> **Task statement**:
Two lines mark the range in the entries below: the one holding "as [Hi%negb_true_iff Ha%negb_true_iff]." and the one holding "as (m & claims'". Set down those two and all lines between them, exactly.

═══ Supplied entries

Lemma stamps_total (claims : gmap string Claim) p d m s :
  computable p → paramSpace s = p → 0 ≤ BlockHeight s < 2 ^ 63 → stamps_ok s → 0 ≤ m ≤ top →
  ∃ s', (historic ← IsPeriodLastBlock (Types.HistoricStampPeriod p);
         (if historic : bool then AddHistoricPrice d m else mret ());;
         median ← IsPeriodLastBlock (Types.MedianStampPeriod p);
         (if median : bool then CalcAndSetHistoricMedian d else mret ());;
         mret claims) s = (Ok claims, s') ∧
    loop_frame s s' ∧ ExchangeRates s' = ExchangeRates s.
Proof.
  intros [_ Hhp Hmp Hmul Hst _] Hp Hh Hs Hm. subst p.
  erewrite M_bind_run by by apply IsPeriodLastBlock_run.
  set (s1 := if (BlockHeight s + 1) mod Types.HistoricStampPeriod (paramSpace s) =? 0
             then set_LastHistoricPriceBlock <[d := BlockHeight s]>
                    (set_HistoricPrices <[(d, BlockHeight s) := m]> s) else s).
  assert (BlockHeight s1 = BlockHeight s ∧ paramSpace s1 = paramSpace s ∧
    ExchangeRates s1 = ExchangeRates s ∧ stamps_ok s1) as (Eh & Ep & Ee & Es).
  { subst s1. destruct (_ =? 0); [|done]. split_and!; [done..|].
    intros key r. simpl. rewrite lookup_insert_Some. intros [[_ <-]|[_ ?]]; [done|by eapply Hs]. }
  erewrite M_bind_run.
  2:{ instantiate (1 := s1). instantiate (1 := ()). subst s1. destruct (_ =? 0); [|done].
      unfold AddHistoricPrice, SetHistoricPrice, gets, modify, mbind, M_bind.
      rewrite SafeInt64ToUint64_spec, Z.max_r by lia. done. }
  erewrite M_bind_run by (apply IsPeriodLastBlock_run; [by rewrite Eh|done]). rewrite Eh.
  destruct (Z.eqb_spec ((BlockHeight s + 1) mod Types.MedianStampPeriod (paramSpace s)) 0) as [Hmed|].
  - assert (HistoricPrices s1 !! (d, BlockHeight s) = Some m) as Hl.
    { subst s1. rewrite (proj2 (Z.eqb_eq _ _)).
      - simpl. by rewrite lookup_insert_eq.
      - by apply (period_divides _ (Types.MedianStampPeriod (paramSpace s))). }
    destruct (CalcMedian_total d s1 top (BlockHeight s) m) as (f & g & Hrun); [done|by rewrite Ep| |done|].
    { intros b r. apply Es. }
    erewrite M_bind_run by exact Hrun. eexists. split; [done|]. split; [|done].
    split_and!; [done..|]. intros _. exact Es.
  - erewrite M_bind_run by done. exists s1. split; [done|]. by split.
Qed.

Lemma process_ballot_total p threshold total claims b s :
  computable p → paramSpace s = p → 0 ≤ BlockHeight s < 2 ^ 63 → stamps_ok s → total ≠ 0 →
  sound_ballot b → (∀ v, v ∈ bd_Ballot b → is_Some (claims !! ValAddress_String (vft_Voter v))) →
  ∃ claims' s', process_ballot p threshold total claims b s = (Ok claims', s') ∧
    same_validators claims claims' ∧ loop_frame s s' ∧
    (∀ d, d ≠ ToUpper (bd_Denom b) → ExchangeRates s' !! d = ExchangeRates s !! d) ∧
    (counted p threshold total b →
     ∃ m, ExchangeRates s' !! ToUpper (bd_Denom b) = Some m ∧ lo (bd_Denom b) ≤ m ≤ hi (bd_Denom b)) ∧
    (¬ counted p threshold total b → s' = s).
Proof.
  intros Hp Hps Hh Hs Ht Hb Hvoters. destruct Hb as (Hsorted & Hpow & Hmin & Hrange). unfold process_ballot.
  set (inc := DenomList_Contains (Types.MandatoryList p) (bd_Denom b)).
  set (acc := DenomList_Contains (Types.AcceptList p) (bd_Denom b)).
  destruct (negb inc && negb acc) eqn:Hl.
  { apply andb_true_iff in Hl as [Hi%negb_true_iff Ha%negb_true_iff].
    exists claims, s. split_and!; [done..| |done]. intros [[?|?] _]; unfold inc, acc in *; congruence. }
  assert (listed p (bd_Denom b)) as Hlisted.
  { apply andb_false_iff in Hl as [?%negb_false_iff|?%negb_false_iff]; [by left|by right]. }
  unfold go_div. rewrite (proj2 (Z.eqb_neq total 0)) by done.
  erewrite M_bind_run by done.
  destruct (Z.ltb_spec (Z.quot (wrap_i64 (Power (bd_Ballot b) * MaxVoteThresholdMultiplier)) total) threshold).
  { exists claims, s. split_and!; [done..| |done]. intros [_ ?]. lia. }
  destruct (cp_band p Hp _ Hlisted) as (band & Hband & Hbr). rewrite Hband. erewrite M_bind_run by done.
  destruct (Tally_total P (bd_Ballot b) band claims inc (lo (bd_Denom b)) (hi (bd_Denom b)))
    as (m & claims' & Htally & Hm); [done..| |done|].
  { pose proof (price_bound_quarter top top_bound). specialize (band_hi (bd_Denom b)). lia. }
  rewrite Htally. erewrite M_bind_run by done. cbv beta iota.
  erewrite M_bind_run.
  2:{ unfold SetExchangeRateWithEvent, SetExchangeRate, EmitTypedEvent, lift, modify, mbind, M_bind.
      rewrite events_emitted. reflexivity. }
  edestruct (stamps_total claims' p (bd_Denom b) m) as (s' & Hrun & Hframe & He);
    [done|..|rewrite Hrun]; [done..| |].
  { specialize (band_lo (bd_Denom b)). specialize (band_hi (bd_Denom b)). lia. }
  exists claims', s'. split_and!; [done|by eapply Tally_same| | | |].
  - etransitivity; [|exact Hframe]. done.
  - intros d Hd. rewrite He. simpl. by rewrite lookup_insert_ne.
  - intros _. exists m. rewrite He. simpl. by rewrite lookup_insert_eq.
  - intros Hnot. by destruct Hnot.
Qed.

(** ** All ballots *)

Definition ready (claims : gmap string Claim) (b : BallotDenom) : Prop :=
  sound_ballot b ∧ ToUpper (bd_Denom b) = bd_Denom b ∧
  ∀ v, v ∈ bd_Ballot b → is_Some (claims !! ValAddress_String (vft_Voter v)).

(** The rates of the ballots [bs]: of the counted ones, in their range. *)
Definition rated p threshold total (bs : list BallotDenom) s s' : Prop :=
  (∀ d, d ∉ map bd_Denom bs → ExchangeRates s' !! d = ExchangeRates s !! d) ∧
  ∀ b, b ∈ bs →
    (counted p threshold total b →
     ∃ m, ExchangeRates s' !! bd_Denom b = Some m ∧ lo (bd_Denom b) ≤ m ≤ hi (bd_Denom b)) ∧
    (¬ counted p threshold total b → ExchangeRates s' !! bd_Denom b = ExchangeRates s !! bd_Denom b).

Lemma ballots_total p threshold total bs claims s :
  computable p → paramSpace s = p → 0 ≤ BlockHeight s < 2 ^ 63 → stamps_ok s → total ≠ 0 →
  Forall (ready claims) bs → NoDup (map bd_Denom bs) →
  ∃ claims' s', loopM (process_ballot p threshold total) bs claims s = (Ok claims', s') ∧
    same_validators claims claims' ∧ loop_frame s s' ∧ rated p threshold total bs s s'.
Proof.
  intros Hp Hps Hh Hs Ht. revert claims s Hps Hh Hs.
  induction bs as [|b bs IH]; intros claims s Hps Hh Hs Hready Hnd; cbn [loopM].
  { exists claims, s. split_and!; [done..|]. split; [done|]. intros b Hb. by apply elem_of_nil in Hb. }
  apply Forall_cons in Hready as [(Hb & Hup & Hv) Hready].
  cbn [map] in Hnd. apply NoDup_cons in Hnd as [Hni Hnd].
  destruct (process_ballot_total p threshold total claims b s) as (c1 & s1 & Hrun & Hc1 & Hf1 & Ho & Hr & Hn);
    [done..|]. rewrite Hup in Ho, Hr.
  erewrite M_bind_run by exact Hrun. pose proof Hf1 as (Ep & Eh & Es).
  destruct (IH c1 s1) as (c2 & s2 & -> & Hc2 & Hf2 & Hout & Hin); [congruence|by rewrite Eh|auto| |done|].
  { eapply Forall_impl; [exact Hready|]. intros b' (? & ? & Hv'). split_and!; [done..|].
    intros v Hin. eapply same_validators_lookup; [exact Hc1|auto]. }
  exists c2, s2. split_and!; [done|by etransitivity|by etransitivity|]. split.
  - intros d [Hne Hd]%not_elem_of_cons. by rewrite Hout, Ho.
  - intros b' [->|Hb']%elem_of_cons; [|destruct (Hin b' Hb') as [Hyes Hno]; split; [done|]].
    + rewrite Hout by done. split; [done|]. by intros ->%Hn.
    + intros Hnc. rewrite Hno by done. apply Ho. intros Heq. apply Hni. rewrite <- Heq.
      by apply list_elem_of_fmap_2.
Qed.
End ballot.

══════

> **Answer box**:
  { apply andb_true_iff in Hl as [Hi%negb_true_iff Ha%negb_true_iff].
    exists claims, s. split_and!; [done..| |done]. intros [[?|?] _]; unfold inc, acc in *; congruence. }
  assert (listed p (bd_Denom b)) as Hlisted.
  { apply andb_false_iff in Hl as [?%negb_false_iff|?%negb_false_iff]; [by left|by right]. }
  unfold go_div. rewrite (proj2 (Z.eqb_neq total 0)) by done.
  erewrite M_bind_run by done.
  destruct (Z.ltb_spec (Z.quot (wrap_i64 (Power (bd_Ballot b) * MaxVoteThresholdMultiplier)) total) threshold).
  { exists claims, s. split_and!; [done..| |done]. intros [_ ?]. lia. }
  destruct (cp_band p Hp _ Hlisted) as (band & Hband & Hbr). rewrite Hband. erewrite M_bind_run by done.
  destruct (Tally_total P (bd_Ballot b) band claims inc (lo (bd_Denom b)) (hi (bd_Denom b)))
    as (m & claims' & Htally & Hm); [done..| |done|].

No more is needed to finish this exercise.